WHAT TO WORK ON
Reproduce the full set of records verbatim.

LISTED RECORDS
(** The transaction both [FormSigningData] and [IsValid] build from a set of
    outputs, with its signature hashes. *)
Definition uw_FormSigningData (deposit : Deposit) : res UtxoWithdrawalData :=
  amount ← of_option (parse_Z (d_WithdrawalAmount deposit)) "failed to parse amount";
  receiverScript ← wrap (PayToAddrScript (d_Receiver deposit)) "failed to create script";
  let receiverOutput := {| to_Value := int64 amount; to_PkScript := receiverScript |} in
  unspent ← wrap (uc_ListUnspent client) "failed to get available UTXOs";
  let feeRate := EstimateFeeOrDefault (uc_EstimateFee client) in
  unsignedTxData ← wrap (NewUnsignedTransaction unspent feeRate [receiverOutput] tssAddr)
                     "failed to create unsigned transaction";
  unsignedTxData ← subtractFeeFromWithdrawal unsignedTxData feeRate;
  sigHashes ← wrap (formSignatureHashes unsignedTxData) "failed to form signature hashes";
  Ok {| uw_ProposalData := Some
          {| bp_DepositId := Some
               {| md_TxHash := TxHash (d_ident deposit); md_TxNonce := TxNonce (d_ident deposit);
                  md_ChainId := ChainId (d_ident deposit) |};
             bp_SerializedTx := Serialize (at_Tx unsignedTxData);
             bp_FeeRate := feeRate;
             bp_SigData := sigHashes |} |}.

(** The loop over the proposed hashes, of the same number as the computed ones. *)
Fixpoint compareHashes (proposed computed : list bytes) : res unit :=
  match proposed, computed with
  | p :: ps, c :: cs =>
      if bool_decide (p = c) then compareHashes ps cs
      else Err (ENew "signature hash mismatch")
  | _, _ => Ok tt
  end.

SOLVED PROBLEM
(** The transaction both [FormSigningData] and [IsValid] build from a set of
    outputs, with its signature hashes. *)
Definition uw_FormSigningData (deposit : Deposit) : res UtxoWithdrawalData :=
  amount ← of_option (parse_Z (d_WithdrawalAmount deposit)) "failed to parse amount";
  receiverScript ← wrap (PayToAddrScript (d_Receiver deposit)) "failed to create script";
  let receiverOutput := {| to_Value := int64 amount; to_PkScript := receiverScript |} in
  unspent ← wrap (uc_ListUnspent client) "failed to get available UTXOs";
  let feeRate := EstimateFeeOrDefault (uc_EstimateFee client) in
  unsignedTxData ← wrap (NewUnsignedTransaction unspent feeRate [receiverOutput] tssAddr)
                     "failed to create unsigned transaction";
  unsignedTxData ← subtractFeeFromWithdrawal unsignedTxData feeRate;
  sigHashes ← wrap (formSignatureHashes unsignedTxData) "failed to form signature hashes";
  Ok {| uw_ProposalData := Some
          {| bp_DepositId := Some
               {| md_TxHash := TxHash (d_ident deposit); md_TxNonce := TxNonce (d_ident deposit);
                  md_ChainId := ChainId (d_ident deposit) |};
             bp_SerializedTx := Serialize (at_Tx unsignedTxData);
             bp_FeeRate := feeRate;
             bp_SigData := sigHashes |} |}.

(** The loop over the proposed hashes, of the same number as the computed ones. *)
Fixpoint compareHashes (proposed computed : list bytes) : res unit :=
  match proposed, computed with
  | p :: ps, c :: cs =>
      if bool_decide (p = c) then compareHashes ps cs
      else Err (ENew "signature hash mismatch")
  | _, _ => Ok tt
  end.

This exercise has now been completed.